Digger deeper: Types of Stratification

We can outline the general characteristics of the different types of stratification we've just identified in the following terms.

Slave systems

Slavery is one of the oldest (and most persistent) forms of stratification that involves, according to Mazur (1996), a situation in which one group claims ownership over another, such that the former take upon themselves 'the right to use, abuse and take the fruits of the latter's labour'. The slave, therefore, is the:

• Property of their owner. Slave systems arguably reached their height in Europe and the USA between the Seventeenth and nineteenth centuries, when the capture and shipment and slaves from Africa (in particular) took when on a global dimension. Perhaps the most familiar example of a slave-based modern society is that of the US southern states in the nineteenth century, tightly regulated system supported by a variety of laws governing the behavior of the enslaved (whether they could marry, where they could live, when and if they could travel and so forth).

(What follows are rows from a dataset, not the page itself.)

(** The barriers as the body of the bullet loop leaves them.  This is
    stated for barriers that satisfy [shield_ok]. *)
Lemma update_bullet_shields (dt : f64) (m : GameModel) (i : nat) :
  Forall shield_ok (shields m) ->
  Forall2 shield_decays (shields m) (shields (update_bullet dt m i)) /\
  Forall shield_ok (shields (update_bullet dt m i)).
Proof.
  intros Hok.
  assert (Hsame : Forall2 shield_decays (shields m) (shields m) /\
                  Forall shield_ok (shields m)).
  { split; [apply shields_evolve_refl | exact Hok]. }
  unfold update_bullet.
  destruct (bullets m !! i) as [b | ]; [ | exact Hsame].
  destruct (negb (Entity.active b)); [exact Hsame | ].
  destruct (out_of_field _); [exact Hsame | ].
  destruct (hit_shields _ _) as [shs | ] eqn:Hhit.
  - cbn [shields set_shields]. eapply hit_shields_evolve; eassumption.
  - destruct (type_is _ _).
    + unfold player_bullet_hits.
      destruct (_ && _); [exact Hsame | ].
      destruct (hit_enemies _ _) as [[es pts] | ]; exact Hsame.
    + unfold enemy_bullet_hits.
      destruct (_ && _); [ | exact Hsame].
      destruct (_ <=? _); exact Hsame.
Qed.

Lemma update_bullets_shields (m : GameModel) (dt : f64) :
  Forall shield_ok (shields m) ->
  Forall2 shield_decays (shields m) (shields (update_bullets m dt)) /\
  Forall shield_ok (shields (update_bullets m dt)).
Proof.
  intros Hok. unfold update_bullets.
  apply (fold_left_preserves
           (fun a => Forall2 shield_decays (shields m) (shields a) /\
                     Forall shield_ok (shields a))).
  - intros a i (Hd & Ho).
    destruct (update_bullet_shields dt a i Ho) as (Hd' & Ho').
    split; [ | exact Ho'].
    eapply Forall2_shield_decays_trans; eassumption.
  - split; [apply shields_evolve_refl | exact Hok].
Qed.

Lemma update_timers_shields (m : GameModel) (dt : f64) :
  shields (update_timers m dt) = shields m.
Proof. unfold update_timers. split_ifs; reflexivity. Qed.

Lemma update_player_shields (m : GameModel) (dt : f64) :
  shields (update_player m dt) = shields m.
Proof. unfold update_player. split_ifs; reflexivity. Qed.

Lemma update_playing_shields (m : GameModel) (dt : f64) (g : RandGen) :
  Forall shield_ok (shields m) ->
  Forall2 shield_decays (shields m) (shields (fst (update_playing m dt g))) /\
  Forall shield_ok (shields (fst (update_playing m dt g))).
Proof.
  intros Hok. unfold update_playing.
  pose proof (playing_prefix_core m dt g) as Hpre.
  destruct (playing_prefix m dt g) as [[m1 g1] [n touch]]. cbn [fst] in Hpre.
  destruct Hpre as (_ & _ & Hsh & _).
  rewrite update_player_shields, update_timers_shields in Hsh.
  destruct (_ && _).
  - cbn [fst]. change (shields (level_up m1)) with (shields m1). rewrite Hsh.
    split; [apply shields_evolve_refl | exact Hok].
  - set (m2 := if touch then enemies_turn m1 else enemies_advance m1 dt).
    assert (H2 : same_core m1 m2).
    { subst m2. destruct touch; [apply enemies_turn_core | apply enemies_advance_core]. }
    pose proof (enemies_fire_core m2 g1) as H3.
    destruct (enemies_fire m2 g1) as [m3 g3]. cbn [fst] in H3 |- *.
    destruct H2 as (_ & _ & Hsh2 & _), H3 as (_ & _ & Hsh3 & _).
    assert (E : shields m3 = shields m) by congruence.
    rewrite <- E. apply update_bullets_shields. rewrite E. exact Hok.
Qed.

Lemma model_update_shields (m : GameModel) (dt : f64) (g : RandGen)
  (m' : GameModel) (g' : RandGen) :
  model_update m dt g = Continue (m', g') ->
  Forall shield_ok (shields m) ->
  Forall2 shield_decays (shields m) (shields m') /\ Forall shield_ok (shields m').
Proof.
  unfold model_update. intros H Hok.
  assert (Hsame : Forall2 shield_decays (shields m) (shields m) /\
                  Forall shield_ok (shields m)).
  { split; [apply shields_evolve_refl | exact Hok]. }
  destruct (state m); try (injection H as <- <-; exact Hsame).
  - injection H as H.
    replace m' with (fst (update_playing m dt g)) by (rewrite H; reflexivity).
    apply update_playing_shields, Hok.
  - destruct (F32.leb _ _); [discriminate | ].
    injection H as <- <-. exact Hsame.
Qed.

Lemma run_updates_shields (dts : list f64) :
  forall (m : GameModel) (g : RandGen) (m' : GameModel) (g' : RandGen),
    run_updates dts m g = Continue (m', g') ->
    Forall shield_ok (shields m) ->
    Forall2 shield_decays (shields m) (shields m') /\ Forall shield_ok (shields m').
Proof.
  induction dts as [ | dt rest IH]; intros m g m' g' H Hok.
  - injection H as <- <-. split; [apply shields_evolve_refl | exact Hok].
  - cbn [run_updates] in H.
    destruct (model_update m dt g) as [[m1 g1] | | ] eqn:E; try discriminate.
    destruct (model_update_shields m dt g m1 g1 E Hok) as (Hd1 & Ho1).
    destruct (IH m1 g1 m' g' H Ho1) as (Hd2 & Ho2).
    split; [ | exact Ho2].
    eapply Forall2_shield_decays_trans; eassumption.
Qed.

Lemma init_shields_ok : Forall shield_ok (shields model_init).
Proof.
  repeat constructor; cbn; unfold SHIELD_MAX_HEALTH; lia.
Qed.

(** ** Level transition *)

Lemma init_enemies_grid_formation (es : list Entity.t) :
  length es = Z.to_nat MAX_ENEMIES ->
  init_enemies_grid es = formation ++ drop 55 es.
Proof.
  intros Hlen.
  do 60 (destruct es as [ | ? es]; [discriminate Hlen | ]).
  destruct es; [ | discriminate Hlen].
  vm_compute. reflexivity.
Qed.

Lemma formation_lookup (row col : Z) :
  0 <= row < 5 -> 0 <= col < 11 ->
  formation !! Z.to_nat (row * 11 + col) = Some (formation_enemy row col).
Proof.
  intros Hr Hc. unfold formation, Z_range.
  rewrite !list_lookup_fmap.
  rewrite lookup_seq_lt by lia. cbn [fmap option_fmap option_map].
  rewrite Nat.add_0_l, Z2Nat.id by lia.
  replace ((row * 11 + col) / 11) with row
    by (apply Z.div_unique with (r := col); lia).
  replace ((row * 11 + col) mod 11) with col
    by (apply Z.mod_unique with (q := row); lia).
  reflexivity.
Qed.

Lemma formation_all_live :
  length formation = 55%nat /\
  length (List.filter Entity.active formation) = 55%nat /\
  length (List.filter is_live formation) = 55%nat.
Proof.
  repeat split; vm_compute; reflexivity.
Qed.

Lemma filter_none {A : Type} (f : A -> bool) (l : list A) :
  Forall (fun a => f a = false) l -> List.filter f l = [].
Proof.
  induction 1 as [ | a l Ha _ IH]; [reflexivity | ].
  cbn [List.filter]. rewrite Ha. exact IH.
Qed.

Although opinion differ as to whether slaves can be considered a 'class' in the same way that slaves owners were a class - Gingrich (2002), for example, suggests slaves are a status group because, in Weberian term, 'they have nothing to sell' and hence have no market situation - it's clear that, in status terms, slaves were always at the very bottom of society, or even outside it. Slave status was also:

Ascribed- Children born to slave parents also became slaves. Slaves could, however, be given their freedom by their owners.

The basic belief system (ideology) underpinning slavery, at least in early modern society, was usually one of biological superiority - slaves were 'naturally inferior' to their owners.

Feudal (estate) Systems

Estate system Characterise pre-modern, pre- industrial, agrarian (agriculture) societies, such as Britain in the Sixteenth century, and are based around:

• Land ownership: In agriculture (or feudal) societies, where there are no factories or machines to produce goods, farming is the main economic activity, which makes land the single most important commodity. To own land, therefore, is to be powerful, since you control something vital to the lives of thousands, if not millions, of people. Land ownership was not distributed fairly or equally and, in feudal Britain, land could not be legally owned; it was considered the property of God and, as such, was held 'in trust' by the monarch, as God's earthly representative. Land was delegated, initially by the monarch, in a:

Pyramid structure of land divisions and stratification ranks.

The system was based on a based on a strong structure of rights and duties, underpinned by:

• A religious belied system that stressed its 'divine nature'. The Church taught that God has created the world in His image and, since God was all-powerful, it was not for mere mortals to question or challenge the social order.

• Military might, consolidated in the hands of the nobility and their knight-retainers.

• Legal Sanctions: different levels in the structure had different legal rights - serfs, for example, although not slaves, were under the control and patronage of their feudal lord, who could impose restrictions on their behaviour: whom they could marry, where they could live and so fourth.